Through a geographer's eye

Long ago I learned that a broadened view of geography is less about where a place is than how it came to be—whether it be country, neighborhood, watershed, or wetland.


 
Carlos Hagen, a Chilean geographer and UCLA map librarian, was my first teacher. Actually, he was a fellow student who sat next to me in a Social Studies class at Santa Monica Community College. He was a return student who wanted a second career as a Latino youth counselor. Carlos explained that many Americans thought that geography was the study of place names, but the tradition of European and Latin American geography was much broader than that. At the next class, he brought me a paper that he had written about the singing winds of the Atacama Desert. “That can be geography,” he said.

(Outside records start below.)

(* ===== verification/_CoqProject ===== *)
-Q . S2P
Prelude.v
CString.v
Json.v
Regex.v
Darray.v
RateLimiter.v
ShellBase.v
ShellLex.v
ShellPosix.v
ShellCmd.v
ShellPs.v
ShellParser.v
ShellFacts.v
Allowlist.v
PathNormalize.v
ProtectedFiles.v
PatternGenerator.v
ToolArgs.v
ApprovalGate.v
GateDecision.v
ApprovalErrors.v
GateTheorems.v
ApprovalPrompt.v
ToolOrchestration.v
ToolBatch.v
SubagentApproval.v
Streaming.v
StreamingFacts.v
Providers.v
ProviderFacts.v
StreamView.v
StreamRun.v
StreamTheorems.v
ChatTheorems.v
CodexTheorems.v
Conversation.v
ConversationFacts.v
TokenManager.v
TokenFacts.v
Compactor.v
CompactorFacts.v
ApiMessages.v
ApiFacts.v
ToolFormat.v
ToolFormatFacts.v
AgentLoop.v
LoopFacts.v
Answers.v
Session.v
SessionFacts.v
Plugins.v
Hooks.v
PluginFacts.v
Sql.v
TaskStore.v
TaskFacts.v
TodoTool.v
TodoFacts.v
WorkQueue.v
WorkQueueFacts.v
MessageStore.v
Subagents.v
SubagentFacts.v
MessageFacts.v
MessageTheorems.v
ChannelTheorems.v
Worker.v
GoapState.v
ActionStore.v
GoalStore.v
ParamExtract.v
GoapTools.v
GoapFacts.v
Supervisor.v
SupervisorFacts.v
Orchestrator.v
OrchestratorTool.v
OrchestratorFacts.v
SupervisionFacts.v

That semester, I was also taking a physical geography with William Selby. I originally signed up because the class fulfilled a lab requirement, but Selby drew me in by his enthusiasm. Each day we came to class we found an elaborate, colorful drawing of wave action, plate tectonics, or the moon’s pull of tides on the chalkboard. During class, Selby ran from drawings on the board to a globe on a table to a map on the wall.

I learned a simple phrase that captures geography from Max Kirkeberg at San Francisco State University (SFSU). Max was a cultural geographer that drilled one phrase into his students: Things go together.

  • A Russian community in San Francisco is a complex weave of history, food, music, religion—and the offspring who pull away from those things.
  • A creek has its own history, music, and relationships with the people who visit it.
  • A suburban neighborhood is more than rows of houses. The names of the streets—Kingfisher Road, Mallard Court, and Egret Way—tell a story of the land and wildlife that once lived there.
On the day I signed off on my classes at SFSU, the dean asked me what I planned to do with my degree. Would I get a job using geographic information systems, remote sensing, or work as an environmental consultant? “I want to be a writer,” I said. It was a long held dream, yet that was the first time I declared it.

As a writer, the old-school geographer’s point-of-view serves me well.  Kirkeberg’s admonition that “things go together” is always with me. It reminds me to dig into the story, deep and broad, with the winds of the Atacama desert whistling a distant soundtrack in my imagination.